[Collected data]
+++

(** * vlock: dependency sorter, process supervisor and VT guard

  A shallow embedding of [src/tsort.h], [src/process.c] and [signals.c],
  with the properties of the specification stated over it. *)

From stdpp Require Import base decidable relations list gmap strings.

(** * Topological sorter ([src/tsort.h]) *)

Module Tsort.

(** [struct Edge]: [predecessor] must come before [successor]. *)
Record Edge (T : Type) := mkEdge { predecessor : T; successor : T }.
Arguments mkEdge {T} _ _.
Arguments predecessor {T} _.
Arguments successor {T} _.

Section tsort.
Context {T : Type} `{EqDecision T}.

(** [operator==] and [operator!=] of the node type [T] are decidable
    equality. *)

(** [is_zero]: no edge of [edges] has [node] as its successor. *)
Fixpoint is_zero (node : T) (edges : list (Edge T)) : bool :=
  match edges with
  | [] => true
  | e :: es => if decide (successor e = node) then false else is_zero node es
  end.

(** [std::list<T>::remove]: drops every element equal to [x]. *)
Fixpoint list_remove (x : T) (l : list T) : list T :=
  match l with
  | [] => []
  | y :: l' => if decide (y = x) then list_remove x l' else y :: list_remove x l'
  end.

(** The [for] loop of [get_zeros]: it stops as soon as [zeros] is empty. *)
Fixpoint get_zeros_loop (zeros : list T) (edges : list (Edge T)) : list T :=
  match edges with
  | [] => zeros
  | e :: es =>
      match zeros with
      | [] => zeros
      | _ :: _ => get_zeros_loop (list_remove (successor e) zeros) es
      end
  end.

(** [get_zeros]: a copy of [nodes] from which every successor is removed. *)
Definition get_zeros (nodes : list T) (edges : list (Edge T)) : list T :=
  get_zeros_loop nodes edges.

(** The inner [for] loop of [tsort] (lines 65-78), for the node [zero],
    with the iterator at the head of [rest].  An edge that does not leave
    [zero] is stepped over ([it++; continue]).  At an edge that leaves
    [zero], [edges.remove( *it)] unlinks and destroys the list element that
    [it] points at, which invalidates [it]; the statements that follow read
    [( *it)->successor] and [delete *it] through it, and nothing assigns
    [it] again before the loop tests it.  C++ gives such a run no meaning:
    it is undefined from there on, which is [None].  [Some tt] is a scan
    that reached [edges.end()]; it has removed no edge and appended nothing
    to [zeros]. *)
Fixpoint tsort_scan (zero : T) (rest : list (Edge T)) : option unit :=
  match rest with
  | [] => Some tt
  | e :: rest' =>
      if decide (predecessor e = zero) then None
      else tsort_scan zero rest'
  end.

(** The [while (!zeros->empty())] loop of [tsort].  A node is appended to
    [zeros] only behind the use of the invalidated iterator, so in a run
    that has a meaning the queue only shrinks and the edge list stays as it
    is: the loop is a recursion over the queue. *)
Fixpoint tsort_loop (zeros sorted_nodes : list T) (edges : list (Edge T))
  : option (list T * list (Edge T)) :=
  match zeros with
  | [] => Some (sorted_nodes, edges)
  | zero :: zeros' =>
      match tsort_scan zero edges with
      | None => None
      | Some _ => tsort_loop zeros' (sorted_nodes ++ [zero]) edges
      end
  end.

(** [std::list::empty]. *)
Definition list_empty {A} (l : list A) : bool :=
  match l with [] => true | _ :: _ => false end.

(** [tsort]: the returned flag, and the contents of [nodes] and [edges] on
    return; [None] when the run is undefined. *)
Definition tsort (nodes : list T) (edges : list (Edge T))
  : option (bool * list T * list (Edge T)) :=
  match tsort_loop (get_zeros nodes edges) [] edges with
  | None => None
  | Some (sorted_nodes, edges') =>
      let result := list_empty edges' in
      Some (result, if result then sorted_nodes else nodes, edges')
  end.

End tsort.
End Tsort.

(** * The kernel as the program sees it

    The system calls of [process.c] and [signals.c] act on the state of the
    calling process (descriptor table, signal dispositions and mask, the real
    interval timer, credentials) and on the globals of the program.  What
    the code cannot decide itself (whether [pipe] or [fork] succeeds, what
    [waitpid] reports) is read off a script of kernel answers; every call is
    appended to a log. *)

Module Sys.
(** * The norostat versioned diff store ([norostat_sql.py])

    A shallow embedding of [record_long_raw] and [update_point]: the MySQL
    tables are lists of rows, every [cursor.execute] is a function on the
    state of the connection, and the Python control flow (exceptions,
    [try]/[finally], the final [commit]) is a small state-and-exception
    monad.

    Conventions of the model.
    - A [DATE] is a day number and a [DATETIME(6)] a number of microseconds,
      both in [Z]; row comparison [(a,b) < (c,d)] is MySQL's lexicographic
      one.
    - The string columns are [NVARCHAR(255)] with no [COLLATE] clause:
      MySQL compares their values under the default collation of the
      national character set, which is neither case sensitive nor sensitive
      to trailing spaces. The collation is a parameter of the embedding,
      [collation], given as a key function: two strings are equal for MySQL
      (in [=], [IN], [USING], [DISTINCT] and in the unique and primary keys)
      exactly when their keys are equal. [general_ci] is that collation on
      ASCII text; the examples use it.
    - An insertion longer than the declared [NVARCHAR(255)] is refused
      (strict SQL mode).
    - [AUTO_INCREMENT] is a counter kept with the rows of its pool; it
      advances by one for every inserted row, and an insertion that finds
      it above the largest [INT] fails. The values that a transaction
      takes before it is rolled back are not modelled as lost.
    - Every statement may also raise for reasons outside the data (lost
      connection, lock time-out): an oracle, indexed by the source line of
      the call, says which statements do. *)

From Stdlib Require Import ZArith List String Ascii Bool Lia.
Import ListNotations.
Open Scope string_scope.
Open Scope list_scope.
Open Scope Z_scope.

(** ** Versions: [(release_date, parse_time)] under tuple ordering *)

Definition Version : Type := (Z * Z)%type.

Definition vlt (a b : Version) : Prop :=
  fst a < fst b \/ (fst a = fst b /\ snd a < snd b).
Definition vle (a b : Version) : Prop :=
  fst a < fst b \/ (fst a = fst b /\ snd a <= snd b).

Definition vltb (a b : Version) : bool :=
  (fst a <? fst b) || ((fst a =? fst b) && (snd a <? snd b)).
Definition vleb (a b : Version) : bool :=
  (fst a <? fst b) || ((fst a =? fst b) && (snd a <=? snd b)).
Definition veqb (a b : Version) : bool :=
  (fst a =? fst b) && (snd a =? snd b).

+++

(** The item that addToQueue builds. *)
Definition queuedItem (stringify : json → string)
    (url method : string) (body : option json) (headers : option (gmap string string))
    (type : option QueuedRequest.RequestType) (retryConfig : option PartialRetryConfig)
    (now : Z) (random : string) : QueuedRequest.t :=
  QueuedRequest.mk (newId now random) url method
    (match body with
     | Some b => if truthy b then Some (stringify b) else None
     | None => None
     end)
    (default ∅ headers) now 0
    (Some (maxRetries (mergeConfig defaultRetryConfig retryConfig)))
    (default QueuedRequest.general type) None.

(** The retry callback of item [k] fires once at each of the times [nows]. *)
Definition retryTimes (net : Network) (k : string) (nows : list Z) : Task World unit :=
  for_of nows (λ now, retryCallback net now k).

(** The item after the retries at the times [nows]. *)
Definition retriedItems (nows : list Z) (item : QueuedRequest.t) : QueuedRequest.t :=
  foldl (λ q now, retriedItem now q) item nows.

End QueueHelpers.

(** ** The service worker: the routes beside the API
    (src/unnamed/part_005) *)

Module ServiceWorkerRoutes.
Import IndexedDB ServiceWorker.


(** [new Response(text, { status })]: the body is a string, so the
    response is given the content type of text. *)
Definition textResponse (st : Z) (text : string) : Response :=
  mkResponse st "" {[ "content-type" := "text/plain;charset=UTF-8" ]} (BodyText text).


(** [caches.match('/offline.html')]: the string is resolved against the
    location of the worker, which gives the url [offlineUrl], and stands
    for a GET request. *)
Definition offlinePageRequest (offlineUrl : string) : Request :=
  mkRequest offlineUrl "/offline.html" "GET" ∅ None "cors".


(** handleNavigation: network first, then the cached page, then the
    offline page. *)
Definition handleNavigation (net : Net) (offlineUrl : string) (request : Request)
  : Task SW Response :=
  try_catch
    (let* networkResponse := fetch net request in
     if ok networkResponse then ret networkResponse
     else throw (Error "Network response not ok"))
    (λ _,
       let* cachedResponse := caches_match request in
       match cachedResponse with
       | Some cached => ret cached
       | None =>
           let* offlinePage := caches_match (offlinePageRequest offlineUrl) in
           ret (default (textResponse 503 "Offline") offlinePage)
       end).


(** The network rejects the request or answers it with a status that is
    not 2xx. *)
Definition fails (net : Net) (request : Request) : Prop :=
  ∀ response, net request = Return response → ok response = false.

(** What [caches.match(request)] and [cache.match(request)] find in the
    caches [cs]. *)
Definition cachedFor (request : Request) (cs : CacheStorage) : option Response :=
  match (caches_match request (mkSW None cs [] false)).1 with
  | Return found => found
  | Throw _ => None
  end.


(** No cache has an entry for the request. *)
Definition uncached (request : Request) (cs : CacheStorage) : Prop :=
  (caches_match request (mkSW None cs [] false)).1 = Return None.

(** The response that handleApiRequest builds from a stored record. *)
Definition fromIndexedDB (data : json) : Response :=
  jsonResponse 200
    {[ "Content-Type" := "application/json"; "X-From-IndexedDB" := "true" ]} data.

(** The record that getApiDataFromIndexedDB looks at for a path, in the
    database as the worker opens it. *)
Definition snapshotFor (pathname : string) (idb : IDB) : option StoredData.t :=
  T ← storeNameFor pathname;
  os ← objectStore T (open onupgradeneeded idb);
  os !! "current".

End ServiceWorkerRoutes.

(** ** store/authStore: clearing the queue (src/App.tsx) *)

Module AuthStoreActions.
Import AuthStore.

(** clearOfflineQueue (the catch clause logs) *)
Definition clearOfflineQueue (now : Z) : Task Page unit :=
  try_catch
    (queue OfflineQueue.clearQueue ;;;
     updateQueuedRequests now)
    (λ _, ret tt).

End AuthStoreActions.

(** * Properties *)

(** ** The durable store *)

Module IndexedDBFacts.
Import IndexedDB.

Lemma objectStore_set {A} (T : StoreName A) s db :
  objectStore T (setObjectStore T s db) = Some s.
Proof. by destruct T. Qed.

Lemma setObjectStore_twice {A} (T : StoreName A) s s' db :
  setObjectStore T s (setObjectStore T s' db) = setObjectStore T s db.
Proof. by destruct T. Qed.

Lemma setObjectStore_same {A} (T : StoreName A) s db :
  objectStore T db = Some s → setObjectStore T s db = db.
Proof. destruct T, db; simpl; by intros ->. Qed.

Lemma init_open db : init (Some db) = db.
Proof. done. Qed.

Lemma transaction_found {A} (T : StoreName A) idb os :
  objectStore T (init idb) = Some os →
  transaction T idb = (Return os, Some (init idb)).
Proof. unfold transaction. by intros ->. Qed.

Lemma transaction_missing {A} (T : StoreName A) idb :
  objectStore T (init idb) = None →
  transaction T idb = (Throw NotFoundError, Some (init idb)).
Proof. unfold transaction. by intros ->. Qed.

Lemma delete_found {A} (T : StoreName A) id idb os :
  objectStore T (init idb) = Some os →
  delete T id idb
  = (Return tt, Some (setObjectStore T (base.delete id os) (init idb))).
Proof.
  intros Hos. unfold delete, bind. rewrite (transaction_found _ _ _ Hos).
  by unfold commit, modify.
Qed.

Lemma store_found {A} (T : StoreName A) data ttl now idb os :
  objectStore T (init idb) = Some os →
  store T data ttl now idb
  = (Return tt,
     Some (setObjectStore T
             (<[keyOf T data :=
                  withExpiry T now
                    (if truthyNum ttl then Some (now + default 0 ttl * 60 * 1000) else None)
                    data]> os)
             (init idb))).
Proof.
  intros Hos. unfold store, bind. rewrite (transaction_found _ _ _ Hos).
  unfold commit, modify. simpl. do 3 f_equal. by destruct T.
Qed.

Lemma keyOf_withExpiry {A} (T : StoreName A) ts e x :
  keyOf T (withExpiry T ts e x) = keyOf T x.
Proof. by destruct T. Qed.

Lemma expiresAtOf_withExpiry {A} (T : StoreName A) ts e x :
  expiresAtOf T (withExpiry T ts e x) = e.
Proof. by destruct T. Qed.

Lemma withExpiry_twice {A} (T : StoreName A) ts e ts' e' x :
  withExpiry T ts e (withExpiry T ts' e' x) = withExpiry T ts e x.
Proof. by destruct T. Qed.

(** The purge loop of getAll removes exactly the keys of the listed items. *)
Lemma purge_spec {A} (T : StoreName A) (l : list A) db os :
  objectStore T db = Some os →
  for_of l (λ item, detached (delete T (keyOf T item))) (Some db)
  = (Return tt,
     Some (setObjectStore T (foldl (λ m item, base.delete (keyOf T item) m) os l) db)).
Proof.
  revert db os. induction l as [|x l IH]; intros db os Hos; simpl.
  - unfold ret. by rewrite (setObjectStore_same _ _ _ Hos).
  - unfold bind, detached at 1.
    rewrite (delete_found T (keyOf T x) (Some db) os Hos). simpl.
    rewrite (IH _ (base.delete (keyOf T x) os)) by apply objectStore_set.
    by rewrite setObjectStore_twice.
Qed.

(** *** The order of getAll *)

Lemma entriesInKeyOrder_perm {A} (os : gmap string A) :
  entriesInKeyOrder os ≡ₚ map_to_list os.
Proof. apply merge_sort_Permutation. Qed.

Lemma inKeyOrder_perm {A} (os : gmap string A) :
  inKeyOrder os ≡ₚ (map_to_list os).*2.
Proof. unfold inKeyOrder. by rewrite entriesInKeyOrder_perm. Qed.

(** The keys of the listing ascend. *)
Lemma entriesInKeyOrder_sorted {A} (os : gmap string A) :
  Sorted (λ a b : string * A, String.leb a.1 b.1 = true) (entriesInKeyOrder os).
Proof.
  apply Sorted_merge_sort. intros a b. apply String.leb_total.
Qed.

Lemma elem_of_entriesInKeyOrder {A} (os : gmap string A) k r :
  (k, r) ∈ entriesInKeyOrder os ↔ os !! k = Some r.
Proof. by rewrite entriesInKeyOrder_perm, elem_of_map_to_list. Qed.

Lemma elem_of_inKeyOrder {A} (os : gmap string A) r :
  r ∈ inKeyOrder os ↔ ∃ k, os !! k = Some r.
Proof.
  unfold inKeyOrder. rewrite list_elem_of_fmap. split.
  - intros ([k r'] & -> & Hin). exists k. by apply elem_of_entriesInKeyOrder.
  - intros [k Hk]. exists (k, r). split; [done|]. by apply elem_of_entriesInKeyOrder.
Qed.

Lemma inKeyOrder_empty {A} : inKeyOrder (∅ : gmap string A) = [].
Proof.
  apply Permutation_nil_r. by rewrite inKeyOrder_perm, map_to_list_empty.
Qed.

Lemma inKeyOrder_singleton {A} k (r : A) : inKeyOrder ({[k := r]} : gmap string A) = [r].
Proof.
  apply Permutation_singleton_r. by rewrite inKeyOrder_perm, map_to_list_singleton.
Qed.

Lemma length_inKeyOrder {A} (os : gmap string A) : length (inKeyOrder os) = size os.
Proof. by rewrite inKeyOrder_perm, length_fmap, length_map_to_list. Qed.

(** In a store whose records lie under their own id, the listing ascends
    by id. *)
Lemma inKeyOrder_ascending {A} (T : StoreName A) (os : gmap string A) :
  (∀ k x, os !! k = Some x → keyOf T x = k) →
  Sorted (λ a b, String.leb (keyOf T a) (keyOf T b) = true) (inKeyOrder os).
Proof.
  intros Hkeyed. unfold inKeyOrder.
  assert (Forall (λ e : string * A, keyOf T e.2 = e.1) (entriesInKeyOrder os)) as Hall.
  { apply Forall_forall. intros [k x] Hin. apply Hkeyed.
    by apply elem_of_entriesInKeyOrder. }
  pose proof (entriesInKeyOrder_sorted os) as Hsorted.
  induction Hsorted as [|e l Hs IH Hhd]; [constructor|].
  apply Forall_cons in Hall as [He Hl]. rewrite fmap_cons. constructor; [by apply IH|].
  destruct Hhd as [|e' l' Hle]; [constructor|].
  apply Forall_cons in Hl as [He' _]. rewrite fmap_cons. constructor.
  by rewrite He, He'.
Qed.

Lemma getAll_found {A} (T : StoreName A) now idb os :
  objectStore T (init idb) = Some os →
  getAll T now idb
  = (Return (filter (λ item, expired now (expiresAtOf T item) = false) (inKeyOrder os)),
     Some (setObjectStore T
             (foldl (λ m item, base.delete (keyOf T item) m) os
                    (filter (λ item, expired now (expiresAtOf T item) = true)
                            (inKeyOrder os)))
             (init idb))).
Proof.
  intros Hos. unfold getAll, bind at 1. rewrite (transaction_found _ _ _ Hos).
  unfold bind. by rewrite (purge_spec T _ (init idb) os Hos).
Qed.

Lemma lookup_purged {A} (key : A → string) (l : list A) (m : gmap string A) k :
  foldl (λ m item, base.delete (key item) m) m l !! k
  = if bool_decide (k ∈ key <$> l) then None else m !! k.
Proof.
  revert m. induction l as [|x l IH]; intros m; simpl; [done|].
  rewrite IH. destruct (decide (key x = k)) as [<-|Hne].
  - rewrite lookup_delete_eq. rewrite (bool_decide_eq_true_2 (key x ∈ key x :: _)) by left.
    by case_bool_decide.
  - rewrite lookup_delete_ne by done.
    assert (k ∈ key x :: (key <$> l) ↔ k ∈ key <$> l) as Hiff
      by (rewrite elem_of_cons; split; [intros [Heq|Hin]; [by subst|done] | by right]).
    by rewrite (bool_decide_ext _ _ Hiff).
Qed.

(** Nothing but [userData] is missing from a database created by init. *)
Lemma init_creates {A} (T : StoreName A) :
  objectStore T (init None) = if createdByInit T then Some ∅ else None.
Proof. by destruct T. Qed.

+++

**WHAT NEEDS TO BE DONE:** Only the lines above that hold "meaning" are wanted. Show every one of them.

**FINISHED EXERCISE:**
    [it] again before the loop tests it.  C++ gives such a run no meaning:
    that has a meaning the queue only shrinks and the edge list stays as it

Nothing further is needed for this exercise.